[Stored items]

☆ ☆ ☆

(** * TeamShufflerPro: the grouping engine of [App.tsx]

    A shallow embedding of [handleGenerateGroups] (and of
    [shuffleArray], which it calls) together with the properties of the
    partition it computes.  The engine is embedded twice: on values
    ([partition]), where the properties of the groups are proved, and on
    a store of shared, mutable arrays ([partition_store]), which is
    proved to compute the same outcome and to leave its inputs as they
    are.  Around the engine come the handlers of the setup form
    ([App]), which make its inputs, and the functions that name the
    groups and draw their images ([Service]).

    Conventions of the embedding.
    - A JavaScript string is a [string]; each character stands for one
      code unit, so that the default order of [Array.prototype.sort] is
      the lexicographic order [String.leb].
    - A value that is either a string or [undefined] is an
      [option string] ([None] is [undefined]).
    - The objects [parent] and [cliques] are used as string-keyed
      maps.  [parent] is never enumerated and is a [gmap]; [cliques] is
      enumerated by [Object.values] and keeps its keys in creation
      order ([Object_values] puts the array indices first).  Both are
      plain objects and inherit the properties of [Object.prototype].
      [cliques] is read under roots that it may not have as own keys,
      and what it inherits under such a root is part of the embedding
      ([Object_prototype_names], [cliques_push]).  [parent] is a map of
      own properties: every person is assigned before anything is read
      (line 191), and an assignment makes an own property under every
      name but [__proto__], where it stores nothing.  The properties of
      the units as components of the together-graph are stated for
      people not named [__proto__].
    - [Math.random] is an oracle [random : nat -> nat] read through a
      counter: the [n]-th call, made with bound [c], yields the index
      [random n mod c], an arbitrary element of [0, c).
    - A function of the source that recurses without a bound ([find])
      takes fuel; running out of fuel is written [None].  So is an
      exception that nothing catches: a run that is [None] does not
      return, and the promise of line 184 is never settled.
    - The generative service is an oracle as well: each request has an
      answer, or throws. *)

From Stdlib Require Import ZArith String Ascii.
From stdpp Require Import gmap strings list fin_maps sorting pretty.

(** ** types.ts *)

Module types.
Record Constraint := { people : list string }.
End types.

(** ** JavaScript library functions used by the engine *)

(** A string or [undefined]. *)
Definition jsval := option string.

(** Property key of a value used as an index ([ToPropertyKey]). *)
Definition key (v : jsval) : string :=
  match v with
  | Some s => s
  | None => "undefined"%string
  end.

(** [o[k] = v] on an object used as a map.  Storing [undefined] reads
    back like an absent key. *)
Definition store (o : gmap string string) (k : string) (v : jsval)
  : gmap string string :=
  match v with
  | Some s => <[k := s]> o
  | None => delete k o
  end.

(** [array.includes(x)] on an array of strings. *)
Definition includes (l : list string) (x : string) : bool :=
  bool_decide (x ∈ l).

(** [new Set(array)]: the distinct elements in order of first
    occurrence. *)
Definition Set_add (s : list string) (x : string) : list string :=
  if includes s x then s else s ++ [x].

Definition new_Set (l : list string) : list string :=
  fold_left Set_add l [].

(** [Array.prototype.sort] is stable.  [le a b] stands for
    [compare(a, b) <= 0]. *)
Section js_sort.
Context {A : Type} (le : A → A → bool).

Fixpoint sort_insert (x : A) (l : list A) : list A :=
  match l with
  | [] => [x]
  | y :: l' => if le x y then x :: y :: l' else y :: sort_insert x l'
  end.

Fixpoint js_sort (l : list A) : list A :=
  match l with
  | [] => []
  | x :: l' => sort_insert x (js_sort l')
  end.

End js_sort.

(** [Math.ceil(n / k)] for integers [n >= 0] and [k <> 0]. *)
Definition ceil_div (n k : Z) : Z := (- ((- n) / k))%Z.

(** Own property order of an ordinary object: array indices first, in
    ascending numeric order, then the other string keys in creation
    order. *)
Definition digit_of (a : ascii) : option N :=
  let n := N_of_ascii a in
  if ((48 <=? n) && (n <=? 57))%N then Some (n - 48)%N else None.

Fixpoint digits_value (acc : N) (s : string) : option N :=
  match s with
  | EmptyString => Some acc
  | String a s' =>
      match digit_of a with
      | Some d => digits_value (10 * acc + d)%N s'
      | None => None
      end
  end.

(** A canonical numeric string below [2^32 - 1]. *)
Definition array_index (s : string) : option N :=
  match s with
  | EmptyString => None
  | String a s' =>
      if (N_of_ascii a =? 48)%N
      then match s' with EmptyString => Some 0%N | _ => None end
      else match digits_value 0 s with
           | Some n => if (n <? 2 ^ 32 - 1)%N then Some n else None
           | None => None
           end
  end.

Definition is_index (s : string) : bool :=
  match array_index s with Some _ => true | None => false end.

(** The order of two keys that are array indices. *)
Definition index_le {V : Type} (a b : string * V) : bool :=
  match array_index a.1, array_index b.1 with
  | Some m, Some n => (m <=? n)%N
  | _, _ => true
  end.

Definition Object_values {V : Type} (o : list (string * V)) : list V :=
  (js_sort index_le (filter (λ kv, is_index kv.1 = true) o)
   ++ filter (λ kv, is_index kv.1 = false) o).*2.

(** ** shuffleArray (App.tsx, lines 67-75) *)

Section shuffle.
Context {A : Type} (random : nat → nat).

(** [[array[i], array[j]] = [array[j], array[i]]] *)
Definition swap (array : list A) (i j : nat) : list A :=
  match array !! j, array !! i with
  | Some aj, Some ai => <[j := ai]> (<[i := aj]> array)
  | _, _ => array
  end.

(** The loop, entered with [currentIndex] and having made [calls]
    calls to [Math.random] so far. *)
Fixpoint shuffle_loop (currentIndex : nat) (array : list A) (calls : nat)
  : list A * nat :=
  match currentIndex with
  | 0 => (array, calls)
  | S currentIndex' =>
      let randomIndex := random calls `mod` currentIndex in
      shuffle_loop currentIndex' (swap array currentIndex' randomIndex)
                   (S calls)
  end.

Definition shuffleArray (array : list A) (calls : nat) : list A * nat :=
  shuffle_loop (length array) array calls.

End shuffle.

(** ** handleGenerateGroups (App.tsx, lines 150-287)

    The engine proper starts once [finalGroupCount] is known (line 162)
    and ends when the promise is resolved (line 257). *)

(** The four failures, named after the messages passed to [setError];
    the specification calls them [InsufficientPeople],
    [ConflictingConstraint], [OversizedClique] and
    [UnsatisfiableConstraints]. *)
Inductive error :=
| errorMorePeople
| errorConflict (conflicted0 conflicted1 : string)
| errorCliqueSize
| errorFailedConstraints.
(** * mini-qiankun3.js, modelled and checked

    The file follows the program:
    - the regular expressions of [parseHtml] and of [loadStyles], run by a
      small backtracking matcher that tries the alternatives in the order
      of the JavaScript one;
    - the sandbox made by [createSandbox]: the handlers [get] and [set] of
      its proxies, the proxy cache, [exec];
    - the orchestrator: [registerMicroApps], [start], [patchRouter],
      [reroute], [loadAndMountApp], [unmountApp].  A call of the [async]
      function [loadAndMountApp] that waits for the network is kept in
      the state and goes on when its request settles, so that runs in
      which a navigation arrives in between are runs of the model;
    - [parseHTML] and [reroute] of the tutorial text that comes with the
      program and shows an earlier version of it.

    The properties come after the definitions. *)

From Stdlib Require Import Ascii String List Bool Arith ZArith Lia.
From stdpp Require Import base option list gmap strings fin_maps.

Open Scope string_scope.
Open Scope list_scope.

(** ** Text *)

(** A JavaScript string is modelled as the list of its characters. *)
Abbreviation chars := (list ascii).

Definition cs (s : string) : chars := list_ascii_of_string s.

(** The double quote. *)
Definition dq : ascii := "034"%char.
Definition gt_char : ascii := ">"%char.
Definition lbrace : ascii := "{"%char.

Definition ascii_eqb (a b : ascii) : bool := Ascii.eqb a b.

(** ASCII lower case, to compare letters under the [i] flag. *)
Definition lower (c : ascii) : ascii :=
  let n := nat_of_ascii c in
  if Nat.leb 65 n && Nat.leb n 90 then ascii_of_nat (n + 32) else c.

(** [strip ci l s]: [s] starts with the literal [l] (up to case when [ci]);
    the result is the text matched and what follows it. *)
Fixpoint strip (ci : bool) (l s : chars) : option (chars * chars) :=
  match l with
  | [] => Some ([], s)
  | a :: l' =>
      match s with
      | [] => None
      | b :: s' =>
          if (if ci then ascii_eqb (lower a) (lower b) else ascii_eqb a b)
          then match strip ci l' s' with
               | Some (m, r) => Some (b :: m, r)
               | None => None
               end
          else None
      end
  end.

(** [hay.includes(needle)] *)
Fixpoint includes (needle hay : chars) : bool :=
  match strip false needle hay with
  | Some _ => true
  | None => match hay with
            | [] => false
            | _ :: hay' => includes needle hay'
            end
  end.

(** ** Regular expressions

    Every regular expression of the program is a sequence of literals
    (compared up to case under the [i] flag), of single characters of a
    class, and of repetitions of a character class ([*] or [+], greedy or
    lazy); some of these are capture groups. *)
Inductive item :=
| Lit (cap ci : bool) (l : chars)
| One (cls : ascii -> bool)
| Rep (cap lazy plus : bool) (cls : ascii -> bool).

Abbreviation regex := (list item).

(** A match: the groups, in order, and the text after the match. *)
Abbreviation mresult := (option (list chars * chars)).

Definition push (cap : bool) (m : chars) (r : mresult) : mresult :=
  match r with
  | Some (caps, rest) => Some (if cap then m :: caps else caps, rest)
  | None => None
  end.

(** Greedy repetition: take as many characters of the class as there
    are, and give them back one by one while what follows fails. *)
Fixpoint rep_greedy (cls : ascii -> bool) (k : chars -> chars -> mresult)
    (taken s : chars) : mresult :=
  match s with
  | c :: s' =>
      if cls c then
        match rep_greedy cls k (taken ++ [c]) s' with
        | Some r => Some r
        | None => k taken s
        end
      else k taken s
  | [] => k taken s
  end.

(** Lazy repetition: try what follows first, and take one more character
    of the class when it fails. *)
Fixpoint rep_lazy (cls : ascii -> bool) (k : chars -> chars -> mresult)
    (taken s : chars) : mresult :=
  match k taken s with
  | Some r => Some r
  | None =>
      match s with
      | c :: s' => if cls c then rep_lazy cls k (taken ++ [c]) s' else None
      | [] => None
      end
  end.

Definition is_nil (l : chars) : bool :=
  match l with [] => true | _ => false end.

(** The match of a regular expression at the start of [s]. *)
Fixpoint match_items (re : regex) (s : chars) {struct re} : mresult :=
  match re with
  | [] => Some ([], s)
  | Lit cap ci l :: re' =>
      match strip ci l s with
      | Some (m, s') => push cap m (match_items re' s')
      | None => None
      end
  | One cls :: re' =>
      match s with
      | c :: s' => if cls c then match_items re' s' else None
      | [] => None
      end
  | Rep cap lazy plus cls :: re' =>
      let k := fun taken s' =>
                 if plus && is_nil taken then None
                 else push cap taken (match_items re' s') in
      if lazy then rep_lazy cls k [] s else rep_greedy cls k [] s
  end.

(** [while ((match = re.exec(text)) !== null)] for an expression with the
    [g] flag: the matches from left to right, each search starting where
    the match before ended.  [skip] counts the characters of the current
    match that are still to be passed.  (No expression of the program
    matches the empty string.) *)
Fixpoint exec_all (re : regex) (skip : nat) (s : chars) : list (list chars) :=
  match s with
  | [] => []
  | _ :: s' =>
      match skip with
      | S n => exec_all re n s'
      | O =>
          match match_items re s with
          | Some (caps, rest) =>
              caps :: exec_all re (length s - length rest - 1) s'
          | None => exec_all re 0 s'
          end
      end
  end.

(** [text.replace(re, f)] for an expression with the [g] flag; [f] is
    given the text matched and the groups. *)
Fixpoint replace_all (re : regex) (f : chars -> list chars -> chars)
    (skip : nat) (s : chars) : chars :=
  match s with
  | [] => []
  | c :: s' =>
      match skip with
      | S n => replace_all re f n s'
      | O =>
          match match_items re s with
          | Some (caps, rest) =>
              let n := length s - length rest in
              match n with
              | O => f [] caps ++ c :: replace_all re f 0 s'
              | S n' => f (take n s) caps ++ replace_all re f n' s'
              end
          | None => c :: replace_all re f 0 s'
          end
      end
  end.

(** [match[1]] *)
Definition group1 (caps : list chars) : chars :=
  match caps with
  | g :: _ => g
  | [] => []
  end.

(** The class of all characters but [x]. *)
Definition neq_char (x : ascii) : ascii -> bool := fun c => negb (ascii_eqb c x).

(** *** What a match looks like *)

(** [lit_eq ci l m]: the text [m] is the literal [l], up to case when
    [ci]. *)
Definition lit_eq (ci : bool) (l m : chars) : Prop :=
  Forall2 (fun a b => if ci then lower a = lower b else a = b) l m.

(** [den re m caps]: the text [m] has the form of [re], with the groups
    [caps]. *)
Fixpoint den (re : regex) (m : chars) (caps : list chars) : Prop :=
  match re with
  | [] => m = [] /\ caps = []
  | Lit cap ci l :: re' =>
      exists m1 m2 caps',
        m = m1 ++ m2 /\ lit_eq ci l m1 /\ den re' m2 caps' /\
        caps = (if cap then m1 :: caps' else caps')
  | One cls :: re' =>
      exists c m2, m = c :: m2 /\ cls c = true /\ den re' m2 caps
  | Rep cap lazy plus cls :: re' =>
      exists t m2 caps',
        m = t ++ m2 /\ forallb cls t = true /\ (plus = true -> t <> []) /\
        den re' m2 caps' /\
        caps = (if cap then t :: caps' else caps')
  end.

(** [found_in_order shape text l]: the items of [l] come from pieces of
    [text] that follow one another without overlap, piece and item being
    related by [shape]. *)
Inductive found_in_order {A : Type} (shape : chars -> A -> Prop)
  : chars -> list A -> Prop :=
| found_nil text : found_in_order shape text []
| found_cons before piece rest x l :
    shape piece x ->
    found_in_order shape rest l ->
    found_in_order shape (before ++ piece ++ rest) (x :: l).

(** ** [parseHtml] *)

(** [/<script[^>]*src=Q([^Q]+)Q[^>]*><\/script>/g], where [Q] stands for
    the double quote. *)
Definition scriptRegex : regex :=
  [ Lit false false (cs "<script");
    Rep false false false (neq_char gt_char);
    Lit false false (cs "src=" ++ [dq]);
    Rep true false true (neq_char dq);
    Lit false false [dq];
    Rep false false false (neq_char gt_char);
    Lit false false (cs "></script>") ].

(** [/<link[^>]*rel=QstylesheetQ[^>]*href=Q([^Q]+)Q[^>]*>/g] *)
Definition styleRegex : regex :=
  [ Lit false false (cs "<link");
    Rep false false false (neq_char gt_char);
    Lit false false (cs "rel=" ++ [dq] ++ cs "stylesheet" ++ [dq]);
    Rep false false false (neq_char gt_char);
    Lit false false (cs "href=" ++ [dq]);
    Rep true false true (neq_char dq);
    Lit false false [dq];
    Rep false false false (neq_char gt_char);
    Lit false false [gt_char] ].

Record parsed := {
  scripts : list chars;
  styles : list chars;
  htmlContent : chars
}.

Definition parseHtml (html : chars) : parsed :=
  {| scripts := map group1 (exec_all scriptRegex 0 html);
     styles := map group1 (exec_all styleRegex 0 html);
     htmlContent :=
       replace_all styleRegex (fun _ _ => []) 0
         (replace_all scriptRegex (fun _ _ => []) 0 html) |}.

(** A script element with a [src] attribute in double quotes whose start
    tag is directly followed by the end tag. *)
Definition external_script (tag src : chars) : Prop :=
  exists a b,
    tag = cs "<script" ++ a ++ cs "src=" ++ [dq] ++ src ++ [dq] ++ b ++ cs "></script>" /\
    src <> [] /\ (dq ∉ src) /\ (gt_char ∉ a) /\ (gt_char ∉ b).

(** A [link] tag with [rel] and then [href], both in double quotes. *)
Definition stylesheet_link (tag href : chars) : Prop :=
  exists a b c,
    tag = cs "<link" ++ a ++ cs "rel=" ++ [dq] ++ cs "stylesheet" ++ [dq] ++ b
          ++ cs "href=" ++ [dq] ++ href ++ [dq] ++ c ++ [gt_char] /\
    href <> [] /\ (dq ∉ href) /\ (gt_char ∉ a) /\ (gt_char ∉ b) /\ (gt_char ∉ c).

(** ** The style rewriting of [loadStyles] *)

(** [/([^{]+)({)/g] *)
Definition selectorRegex : regex :=
  [ Rep true false true (neq_char lbrace);
    Lit true false [lbrace] ].

(** The function given to [cssText.replace]: [match] and [selector]. *)
Definition scope_selector (appName : chars) (m : chars) (caps : list chars) : chars :=
  let selector := group1 caps in
  if includes (cs "@media") selector || includes (cs "@keyframes") selector
  then m
  else cs ".micro-app-" ++ appName ++ cs " " ++ selector ++ cs " {".

Definition scopedCss (cssText appName : chars) : chars :=
  replace_all selectorRegex (scope_selector appName) 0 cssText.

(** ** Values and objects

    An object is known by a reference.  A proxy made by [createProxy] is
    determined by its target and by the application name its handler
    closes over. *)
Inductive ref :=
| RWindow
| RSandboxWindow
| RObj (n : nat)
| RProxy (target : ref) (appName : option string).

☆ ☆ ☆

_Assignment:_ Where a line of the entries contains the word "follows", copy that line.

_Answer:_
    The file follows the program:
    the result is the text matched and what follows it. *)
    are, and give them back one by one while what follows fails. *)
(** Lazy repetition: try what follows first, and take one more character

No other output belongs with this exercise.